Dare, Onyemelukwe-Onuobia, Udenwe make final shortlist for NLNG’s Literature Prize
The Advisory Board for The Nigeria Prize for Literature on Friday announced “The Girl with Louding Voice” by Abi Dare, “The Son of the House” by Cheluchi Onyemelukwe-Onuobia,
and “Colours of Hatred” by Obinna Udenwe as finalists for the 2021 The Nigeria Prize for Literature, worth a $100,000.
Professor Akachi Adimora-Ezeigbo, the chair of the Advisory Board, made the announcement at a virtual press conference. The novels were selected out of a longlist of 11, announced recently by the board from 202 entries received for the 2021 competition, focussed on Prose Fiction.
All three novels centre on strong female characters, different unravelling circumstances and experiences of women in the modern world.
“The Girl with the Louding Voice” tells the story of a girl-child from a first-person narrative mode. It unravels the plight of Adunni, a girl-child, who was forced out of poverty to marry at an early age to an elderly polygamous man. Her marriage to the man was for her to raise funds for her father’s survival. Thus the novel also tackles the issue of early marriage, child sexual abuse, childlessness in marriage, and domestic violence; on the other, the urgent need for female bonding or sisterhood in transcending the constraints in the life of women.
“The Son of the House” is a profoundly unconventional novel that portrays the lives of two women in different worlds whose paths crossed during captivity. But they soon realised their path had earlier crossed at various points. The stories of Nwabulu, a one-time housemaid and now a successful fashion designer, and Julie, an educated woman who lived through tricks, deceits, and manipulations, are told through a mosaic plot structure against the backdrop of modernity and traditional patriarchy, poverty, and neglect.

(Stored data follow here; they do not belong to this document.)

(** X24. A token that lives 60 seconds or less, or an empty one, is never
    served from the cache: the next call, at the same time or later, asks
    the token endpoint again. *)
Theorem short_lived_token_is_fetched_again
    (now now' status expires_in : Z) (access_token : string)
    (next : TokenFetch) (cache : TokenCache) :
  (truthy (Some (oauthAccessToken cache)) && (now <? oauthTokenExpiry cache))%bool
    = false ->
  response_ok status = true ->
  now <= now' ->
  expires_in <= 60 \/ access_token = EmptyString ->
  let first :=
    fetchOAuthToken now (TokenResponse status (inr (access_token, expires_in)))
      cache in
  token_fetches (fetchOAuthToken now' next (token_cache first)) = 1%nat.
Proof.
  intros Hstale Hok Hle H. cbv zeta.
  rewrite (fetchOAuthToken_fetched _ _ _ _ _ Hstale Hok).
  cbn [token_cache].
  unfold fetchOAuthToken. cbn [oauthAccessToken oauthTokenExpiry].
  assert (Hc : (truthy (Some access_token) &&
                (now' <? now + (expires_in - 60) * 1000))%bool = false).
  { destruct H as [H| ->]; [|reflexivity].
    apply andb_false_iff. right. apply Z.ltb_ge. lia. }
  rewrite Hc.
  destruct next as [e|st [e|[tok ex]]]; [reflexivity| |];
    destruct (response_ok st); reflexivity.
Qed.
(** * Audio/Video Summary App: the note store and the session workflow

    A shallow embedding of [app.py]: a Streamlit script that converts an
    uploaded audio or video file to mp3, transcribes and summarises it
    through the OpenAI API, stores summaries as points of a Qdrant
    collection and lists or searches them.

    The script mutates [st.session_state] and talks to two remote
    services, so the embedding is a state-and-exception monad over a
    [World]: the session dictionary, the Qdrant server, the log of the
    remote requests issued so far, the elements put on the page and
    the lines printed.  A Python exception is a [Raise] result that
    keeps the world as it was when the exception was raised.  The
    cached OpenAI and Qdrant clients ([get_openai_client],
    [get_qdrant_client]) only hold credentials and are not modelled. *)

From stdpp Require Import gmap strings list sorting.
From Stdlib Require Import QArith.

Local Open Scope string_scope.
Local Open Scope list_scope.
Local Open Scope nat_scope.

(** ** Constants (app.py, lines 27-31) *)

Definition TRANSCRIPTION_MODEL : string := "whisper-1".
Definition SUMMARY_MODEL : string := "gpt-4o".
Definition EMBEDDING_MODEL : string := "text-embedding-3-large".
Definition EMBEDDING_DIM : nat := 3072.
Definition COLLECTION_NAME : string := "SUMMARIES".

(** ** Data *)

Definition bytes := list Byte.byte.

(** An embedding is a list of floats; the floats are only passed around,
    never computed with, and are taken as rationals. *)
Definition vector := list Q.

(** What [st.file_uploader] hands to the script. *)
Record UploadedFile := {
  file_name : string;
  file_data : bytes
}.

(** A value kept under ['audio_bytes'] or ['video_bytes']: the empty
    [str] the script initialises the key with, or the [bytes] of a
    converted upload. *)
Inductive Blob :=
| EmptyStr
| Mp3 (b : bytes).

(** [st.session_state], restricted to the keys the script uses. *)
Record Session := {
  audio_bytes : Blob;
  video_bytes : Blob;
  audio_bytes_md5 : string;
  video_bytes_md5 : string;
  audio_summary : string;
  video_summary : string;
  api_key : string
}.

(** The session after lines 173-189 on a fresh session. *)
Definition initial_session : Session :=
  {| audio_bytes := EmptyStr; video_bytes := EmptyStr;
     audio_bytes_md5 := ""; video_bytes_md5 := "";
     audio_summary := ""; video_summary := "";
     api_key := "" |}.

(** *** Qdrant models *)

Inductive Distance := COSINE | EUCLID | DOT | MANHATTAN.

Record VectorParams := {
  size_ : nat;
  distance : Distance
}.

Record PointStruct := {
  point_id : nat;
  point_vector : vector;
  point_payload : gmap string string
}.

(** A stored point, keyed by its id in the collection. *)
Record StoredPoint := {
  stored_vector : vector;
  stored_payload : gmap string string
}.

Record Collection := {
  vectors_config : VectorParams;
  points : gmap nat StoredPoint
}.

(** An entry of a [scroll] page. *)
Record Record_ := {
  record_id : nat;
  record_payload : gmap string string
}.

(** An entry of a [search] answer. *)
Record ScoredPoint := {
  scored_id : nat;
  scored_score : Q;
  scored_payload : gmap string string
}.

(** The dictionaries [list_notes_from_qdrant] returns. *)
Record NoteView := {
  text : string;
  score : option Q
}.

(** *** Remote requests, as the script issues them *)

Inductive Request :=
| TranscriptionsCreate (model : string) (name : string) (file : bytes)
                       (response_format : string)
| ChatCompletionsCreate (model : string) (temperature : Z) (role content : string)
| EmbeddingsCreate (model : string) (input : list string) (dimensions : nat)
| CollectionExists (collection_name : string)
| CreateCollection (collection_name : string) (config : VectorParams)
| Count (collection_name : string) (exact : bool)
| Upsert (collection_name : string) (pts : list PointStruct)
| Scroll (collection_name : string) (limit : nat)
| Search (collection_name : string) (query_vector : vector) (limit : nat).

(** *** Page elements *)

Inductive Element :=
| StTitle (body : string)
| StHeader (body : string)
| StAudio (data : Blob)
| StVideo (f : UploadedFile)
| StTextArea (label value : string)
| StSuccess (body : string)
| StWrite (body : string)
| StMetric (label : string) (value : Q)
| StInfo (body : string).

(** *** Exceptions *)

Inductive Exception :=
| UnsupportedMediaError
| TranscriptionError
| SummarizationError
| EmbeddingError
| StoreError
| KeyError (key : string)
| TypeError.

Inductive Result (A : Type) :=
| Ok (a : A)
| Raise (e : Exception).
Arguments Ok {A} a.
Arguments Raise {A} e.

(** ** The world and the monad *)

Record World := {
  session_state : Session;
  qdrant : gmap string Collection;
  requests : list Request;
  page : list Element;
  stdout : list string
}.

Definition App (A : Type) : Type := World → Result A * World.

Definition ret {A} (a : A) : App A := λ w, (Ok a, w).

Definition bind {A B} (m : App A) (k : A → App B) : App B :=
  λ w, match m w with
       | (Ok a, w') => k a w'
       | (Raise e, w') => (Raise e, w')
       end.

Definition raise {A} (e : Exception) : App A := λ w, (Raise e, w).

#[export] Instance App_ret : MRet App := @ret.
#[export] Instance App_bind : MBind App := λ A B k m, bind m k.

Definition get_session : App Session := λ w, (Ok (session_state w), w).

The third novel in the shortlist of three is “Colours of Hatred”. This confessional tale centres around the protagonist, Leona of the Dinka tribe, who ended up killing of her father-in-law. The novel is a whodunit that explores love, hatred, war, revenge, oppression, extra-judicial killings, military rule, displacement, and exile with attendant tensions that leave lasting emotional scars through introspection and re-telling of the story.
According to the judges, the selection of the three novels was unanimous. The judges will decide the winning novel, which will be announced in October 2021.
The chairperson of the panel of judges, Professor Olutoyin Jegede, is a Professor of Literature in English at the University of Ibadan. Other panel members include Professor Tanimu Abubakar, a Professor of Literature in the Faculty of Art, Ahmadu Bello University, and Dr. Solomon Azumurana, a Senior Lecturer in the Department of English at the University of Lagos.
The judges, in their report, described the novels as full of suspense and intrigue. They stated that the novels “tell human and indeed universal stories of rural as against urban life, suffering and survival, loss and redemption, decline and renaissance, destruction and reconstruction, and death and rebirth.”
The Advisory Board also announced the appointment of the International Consultant for this year’s prize, Tsitsi Dangarembga, an acclaimed Zimbabwean author. Her first novel, “Nervous Conditions” (1988), was hailed as one of the most important novels of the twentieth century and was included in the BBC’s 2018 list of the 100 books that shaped the world. Her novels, “The Book of Not” (2006) and “This Mournable Body” (2018) were longlisted for the Booker Prize 2020. Her plays have been performed at the University of Zimbabwe, and her short musical “Kare Kare Zvako” (Mother’s Day, 2005) was screened at Sundance. Her films have also received international recognition.
The chair of the board, Professor Adimora-Ezeigbo, is a professor of English. She won the 2007 Nigeria Prize for Literature in the Children’s Literature category, alongside Mabel Segun. Other members of the Advisory Board are Professor Olu Obafemi, the 2018 recipient of the Nigerian National Order of Merit (NNOM), playwright, poet and Professor of English at the University of Ilorin, and Professor Ahmed Yerima, a professor of Theatre and Performing Arts, a playwright, theatre director, and a 2006 Laureate of The Nigeria Prize for Literature.
The award will run concurrently with NLNG’s Prize for Literary Criticism. The literary criticism prize carries a monetary value of N1 million.
The Nigeria Prize for Literature, Africa’s most prestigious literary award, rotates yearly amongst four literary categories: prose fiction, poetry, drama, and children’s literature.